[Saved entries]

(* ===== verification/FinalChainRuns.v ===== *)
(** * The final chain: runs and crashes

    Sequences of finalizations, crashes and restarts; a block whose finalization was interrupted between the two commits is
    executed again with the same result. *)

From S2P Require Import Prelude Votes Rewards RewardsRuns LogBloom PillarChain BlockCache FinalChain FinalChainInv.
Local Open Scope Z_scope.
Local Open Scope outcome_scope.

(** ** Statistics of rewards after a crash *)

Lemma map_items_fmap {A B} (f : A -> B) (m : gmap Z A) : map_items (f <$> m) = prod_map id f <$> map_items m.
Proof.
  apply (StronglySorted_unique_strong key_le).
  - intros [a u] [b v] H1 H2. unfold key_le. simpl. intros H3 H4. assert (a = b) as <- by lia. f_equal. apply elem_of_map_items in H1.
    apply list_elem_of_fmap in H2 as ([c w] & [= -> ->] & H2%elem_of_map_items). rewrite lookup_fmap, H2 in H1. simpl in H1. congruence.
  - apply map_items_sorted.
  - pose proof (map_items_sorted m) as Hs. induction Hs as [|e l Hs IH Hf]; simpl; constructor; [done|]. apply Forall_fmap. eapply Forall_impl; [exact Hf|]. by intros [].
  - rewrite !map_items_perm. by rewrite map_to_list_fmap.
Qed.

Section rewards.
Context (rc : RewardsConfig) (dpos : Z -> Z) (iter : gmap Z BlockStats -> list (Z * BlockStats)).
(** Frequencies are unsigned. *)
Context (frequencies_ok : forall b f, rewards_distribution_frequency rc !! b = Some f -> 0 <= f).

Abbreviation distributes := (RewardsRuns.distributes rc).

(** The column has the statistics in memory; after a distribution there are none. *)
Record stats_ok (n : Z) (s : Stats) : Prop := {
  so_column : block_rewards_stats s = stored <$> blocks_stats_ s;
  so_cleared : n <> 0 -> distributes n = true -> blocks_stats_ s = ∅;
}.


Lemma recover_stats n col : recoverFromDb rc (mkStats ∅ col) n = let c := if negb (n =? 0) && distributes n then ∅ else col in mkStats c c.
Proof using. unfold recoverFromDb, clear. fold (distributes n). by destruct (n =? 0), (distributes n). Qed.

(** The column of the next period: the same, or with its entry. *)
Definition next_column (s s' : Stats) : Prop := block_rewards_stats s' = block_rewards_stats s \/ exists k x, block_rewards_stats s' = <[k := stored x]> (block_rewards_stats s).

Lemma recover_ok n s s' : stats_ok n s -> next_column s s' -> stats_ok n (recoverFromDb rc (mkStats ∅ (block_rewards_stats s')) n).
Proof using.
  intros [Hc Hd] Hcol. rewrite recover_stats. cbn zeta. destruct (negb (n =? 0) && distributes n) eqn:E; split; cbn; [by rewrite fmap_empty|done| |].
  - destruct Hcol as [->|(k & x & ->)]; rewrite Hc; [by rewrite stored_idemp|]. by rewrite fmap_insert, stored_idemp.
  - intros Hn Hdi. rewrite Hdi in E. destruct (Z.eqb_spec n 0); [done|]. done.
Qed.

(** The finalization keeps the invariant, also with a crash before the statistics are cleared. *)
Lemma cleared_ok n t : 0 <= n -> (distributes (n + 1) = false -> block_rewards_stats t = stored <$> blocks_stats_ t) ->
  stats_ok (n + 1) (clear rc t (n + 1)) /\ stats_ok (n + 1) (recoverFromDb rc (mkStats ∅ (block_rewards_stats t)) (n + 1)).
Proof using.
  intros Hn Ht. split.
  - unfold clear. fold (distributes (n + 1)). destruct (distributes (n + 1)) eqn:Ed; [split; cbn; [by rewrite fmap_empty|done]|]. split; [by apply Ht|]. intros _ Hx. congruence.
  - rewrite recover_stats. cbn zeta. destruct (Z.eqb_spec (n + 1) 0); [lia|]. destruct (distributes (n + 1)) eqn:Ed; cbn; split; cbn; [by rewrite fmap_empty|done|rewrite Ht by done; by rewrite stored_idemp|congruence].
Qed.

*Instructions for the task:* Scan the entries above for the string "Lemma" and copy each line containing it.

*Exercise output:*
Lemma map_items_fmap {A B} (f : A -> B) (m : gmap Z A) : map_items (f <$> m) = prod_map id f <$> map_items m.
Lemma recover_stats n col : recoverFromDb rc (mkStats ∅ col) n = let c := if negb (n =? 0) && distributes n then ∅ else col in mkStats c c.
Lemma recover_ok n s s' : stats_ok n s -> next_column s s' -> stats_ok n (recoverFromDb rc (mkStats ∅ (block_rewards_stats s')) n).
Lemma cleared_ok n t : 0 <= n -> (distributes (n + 1) = false -> block_rewards_stats t = stored <$> blocks_stats_ t) ->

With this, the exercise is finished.